Search term "constructor": please copy every line of the records below that contains it.

BEGIN EXTRACTED MATERIAL

Lemma table_get_put_eq (k v : string) (t : rocksdb.Table) :
  rocksdb.table_get k (rocksdb.table_put k v t) = Some v.
Proof.
  induction t as [|[k' v'] t IH]; simpl.
  - by rewrite find_key_cons, decide_True.
  - destruct (String.compare k k') eqn:E.
    + by rewrite find_key_cons, decide_True.
    + by rewrite find_key_cons, decide_True.
    + rewrite find_key_cons, decide_False; [done |].
      intros ->. by rewrite compare_refl in E.
Qed.

Lemma table_get_put_ne (k k' v : string) (t : rocksdb.Table) :
  k' ≠ k → rocksdb.table_get k' (rocksdb.table_put k v t) = rocksdb.table_get k' t.
Proof.
  intros Hne. induction t as [|[k0 v0] t IH]; simpl.
  - by rewrite find_key_cons, decide_False.
  - destruct (String.compare k k0) eqn:E.
    + apply String.compare_eq_iff in E as <-.
      by rewrite !find_key_cons, !decide_False.
    + by rewrite (find_key_cons k' k), decide_False.
    + rewrite !find_key_cons. by destruct (decide (k0 = k')).
Qed.

(** Looking a key up after the records whose key fails [Q] are gone. *)
Lemma table_get_filter (Q : string → Prop) `{!∀ k, Decision (Q k)}
      (k : string) (t : rocksdb.Table) :
  rocksdb.table_get k (filter (λ e, Q (fst e)) t)
  = if decide (Q k) then rocksdb.table_get k t else None.
Proof.
  induction t as [|[k' v'] t IH]; simpl.
  - by destruct (decide (Q k)).
  - rewrite filter_cons. simpl. destruct (decide (Q k')) as [Hq|Hq].
    + rewrite !find_key_cons, IH. destruct (decide (k' = k)) as [->|Hne]; [| done].
      by destruct (decide (Q k)).
    + rewrite find_key_cons, IH. destruct (decide (k' = k)) as [->|Hne]; [| done].
      by destruct (decide (Q k)).
Qed.

Lemma table_get_delete (k k' : string) (t : rocksdb.Table) :
  rocksdb.table_get k' (rocksdb.table_delete k t)
  = if decide (k' = k) then None else rocksdb.table_get k' t.
Proof.
  unfold rocksdb.table_delete.
  etrans; [exact (table_get_filter (λ x, x ≠ k) k' t) |].
  destruct (decide (k' = k)) as [->|Hne].
  - by rewrite decide_False by auto.
  - by rewrite decide_True.
Qed.

Lemma table_put_keys_iff (k v : string) (t : rocksdb.Table) (x : string) :
  x ∈ rocksdb.keys (rocksdb.table_put k v t) ↔ x = k ∨ x ∈ rocksdb.keys t.
Proof.
  unfold rocksdb.keys. induction t as [|[k' v'] t IH]; simpl.
  - rewrite list_elem_of_singleton, elem_of_nil. tauto.
  - destruct (String.compare k k') eqn:E; simpl; rewrite !elem_of_cons.
    + apply String.compare_eq_iff in E as <-. tauto.
    + tauto.
    + rewrite IH. tauto.
Qed.

Lemma sorted_NoDup (t : rocksdb.Table) : rocksdb.sorted t → NoDup (rocksdb.keys t).
Proof.
  unfold rocksdb.sorted. induction 1 as [|x l Hs IH Hx]; constructor; [| done].
  intros Hin. rewrite Forall_forall in Hx. by apply Hx, lt_neq in Hin.
Qed.

Lemma table_get_None (k : string) (t : rocksdb.Table) :
  rocksdb.table_get k t = None ↔ k ∉ rocksdb.keys t.
Proof.
  unfold rocksdb.keys. induction t as [|[k' v'] t IH].
  - split; [intros _; apply not_elem_of_nil | done].
  - rewrite find_key_cons, fmap_cons, not_elem_of_cons. simpl.
    destruct (decide (k' = k)) as [->|Hne]; [split; [done | tauto] |].
    rewrite IH. split; [auto | tauto].
Qed.

End TableFacts.

(** ** Reading what was written *)

Section StoreRoundTrips.

Context {W : Type} `{!Host W} `{!Domains}.

(** [get] on an open engine and a domain that resolves is the lookup in
    the domain's table. *)
Lemma get_lookup (s : Sys W) (db : rocksdb.DB) (domain key v0 : string)
      (cfh : rocksdb.ColumnFamilyHandle) :
  db_ (self s) = Some db →
  resolves s domain cfh →
  get domain key v0 s
  = Ret (match rocksdb.table_get key (rocksdb.table_of db cfh) with
         | Some v => (mkStatus 0 "OK", v)
         | None => (mkStatus 1 "NotFound: ", v0)
         end) s.
Proof.
  intros Hdb Hres. unfold get, getDB, bind, this, ret. simpl. rewrite Hdb, Hres.
  unfold rocksdb.Get. by destruct (rocksdb.table_get _ _).
Qed.

(** The state [putBatch] leaves when the commit goes through. *)
Lemma putBatch_ok (s : Sys W) (db : rocksdb.DB) (domain : string)
      (cfh : rocksdb.ColumnFamilyHandle) (data : list (string * string)) :
  writable s db →
  resolves s domain cfh →
  rocksdb.ok (rocksdb.medium db) = true →
  let o := rocksdb.mkWriteOptions (bool_decide (kEvents ≠ domain))
                                  (bool_decide (kEvents = domain)) in
  let batch := (λ p, rocksdb.mkPut cfh (fst p) (snd p)) <$> data in
  putBatch domain data s
  = Ret (mkStatus 0 "OK")
        (mkSys (set_db (Some (rocksdb.apply_batch batch db)) (self s))
               (emit (EvWrite o batch) (world s))).
Proof.
  intros Hw Hres Hok o batch.
  rewrite (putBatch_commit s db domain cfh) by done.
  unfold rocksdb.Write. rewrite commit_ok by done. done.
Qed.

Lemma remove_ok (s : Sys W) (db : rocksdb.DB) (domain key : string)
      (cfh : rocksdb.ColumnFamilyHandle) :
  writable s db →
  resolves s domain cfh →
  rocksdb.ok (rocksdb.medium db) = true →
  let o := rocksdb.mkWriteOptions (bool_decide (kEvents ≠ domain)) false in
  remove domain key s
  = Ret (mkStatus 0 "OK")
        (mkSys (set_db (Some (rocksdb.update_table db cfh (rocksdb.table_delete key)))
                       (self s))
               (emit (EvDelete o cfh key) (world s))).
Proof.
  intros Hw Hres Hok o.
  rewrite (remove_commit s db domain key cfh) by done.
  unfold rocksdb.Delete. rewrite commit_ok by done. done.
Qed.

(** X1. On a writable engine whose commits go through, [put] followed by
    [get] of the same domain and key returns OK and the value put, the
    empty string included, whatever was stored before and whatever the
    caller's variable held. *)
Theorem put_then_get (s : Sys W) (db : rocksdb.DB) (domain key value : string)
        (cfh : rocksdb.ColumnFamilyHandle) :
  writable s db →
  resolves s domain cfh →
  rocksdb.ok (rocksdb.medium db) = true →
  ∃ s', put domain key value s = Ret (mkStatus 0 "OK") s'
        ∧ ∀ v0, get domain key v0 s' = Ret (mkStatus 0 "OK", value) s'.
Proof.
  intros Hw Hres Hok. unfold put.
  rewrite (putBatch_ok s db domain cfh) by done.
  eexists. split; [reflexivity |]. intros v0.
  erewrite get_lookup; [| reflexivity | by eapply resolves_handles; [| exact Hres]].
  simpl. by rewrite table_of_update, decide_True, table_get_put_eq.
Qed.

(** X2. Writing a key twice keeps the second value. *)
Theorem put_twice_keeps_the_last (s : Sys W) (db : rocksdb.DB)
        (domain key v1 v2 : string) (cfh : rocksdb.ColumnFamilyHandle) :
  writable s db →
  resolves s domain cfh →
  rocksdb.ok (rocksdb.medium db) = true →
  ∃ s1 s2, put domain key v1 s = Ret (mkStatus 0 "OK") s1
           ∧ put domain key v2 s1 = Ret (mkStatus 0 "OK") s2
           ∧ ∀ v0, get domain key v0 s2 = Ret (mkStatus 0 "OK", v2) s2.
Proof.
  intros Hw Hres Hok. unfold put.
  rewrite (putBatch_ok s db domain cfh) by done.
  eexists _, _. split; [reflexivity |].
  erewrite putBatch_ok;
    [| split; [reflexivity | apply Hw] | by eapply resolves_handles; [| exact Hres] | done].
  split; [reflexivity |]. intros v0.
  erewrite get_lookup; [| reflexivity | by eapply resolves_handles; [| exact Hres]].
  simpl. by rewrite table_of_update, decide_True, table_get_put_eq.
Qed.

End StoreRoundTrips.

(** ** What the store operations leave alone *)

Section StoreFrames.

Context {W : Type} `{!Host W} `{!Domains}.

Lemma scan_all (s : Sys W) (db : rocksdb.DB) (domain : string)
      (cfh : rocksdb.ColumnFamilyHandle) (results : list string) :
  db_ (self s) = Some db →
  resolves s domain cfh →
  scan domain results "" 0 s
  = Ret (mkStatus 0 "OK", results ++ rocksdb.keys (rocksdb.table_of db cfh)) s.
Proof.
  intros Hdb Hres. unfold scan, getDB, bind, this, ret. simpl. rewrite Hdb, Hres. simpl.
  rewrite scan_loop_spec by (unfold SIZE_MAX; lia). simpl.
  do 3 f_equal. induction (rocksdb.keys _) as [|x l IH]; [done |].
  rewrite filter_cons. destruct x; simpl; by rewrite IH.
Qed.

(** X3. After a [put], a scan of the whole domain lists the key put
    and the keys that were there, each key once. *)
Theorem put_then_scan (s : Sys W) (db : rocksdb.DB) (domain key value : string)
        (cfh : rocksdb.ColumnFamilyHandle) :
  writable s db →
  resolves s domain cfh →
  rocksdb.ok (rocksdb.medium db) = true →
  rocksdb.wf db →
  ∃ s' listed,
    put domain key value s = Ret (mkStatus 0 "OK") s'
    ∧ scan domain [] "" 0 s' = Ret (mkStatus 0 "OK", listed) s'
    ∧ NoDup listed
    ∧ ∀ k, k ∈ listed ↔ k = key ∨ k ∈ rocksdb.keys (rocksdb.table_of db cfh).
Proof.
  intros Hw Hres Hok Hwf. unfold put.
  rewrite (putBatch_ok s db domain cfh) by done.
  eexists _, _. split; [reflexivity |].
  erewrite scan_all; [| reflexivity | by eapply resolves_handles; [| exact Hres]].
  split; [reflexivity |]. simpl. rewrite table_of_update, decide_True by done.
  split.
  - apply sorted_NoDup, table_put_sorted. unfold rocksdb.table_of.
    destruct (rocksdb.tables db !! rocksdb.cfh_name cfh) as [t|] eqn:E; simpl.
    + by eapply Hwf.
    + constructor.
  - intros k. apply table_put_keys_iff.
Qed.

END EXTRACTED MATERIAL

ANSWER TO THE PROBLEM »
  unfold rocksdb.sorted. induction 1 as [|x l Hs IH Hx]; constructor; [| done].
    + constructor.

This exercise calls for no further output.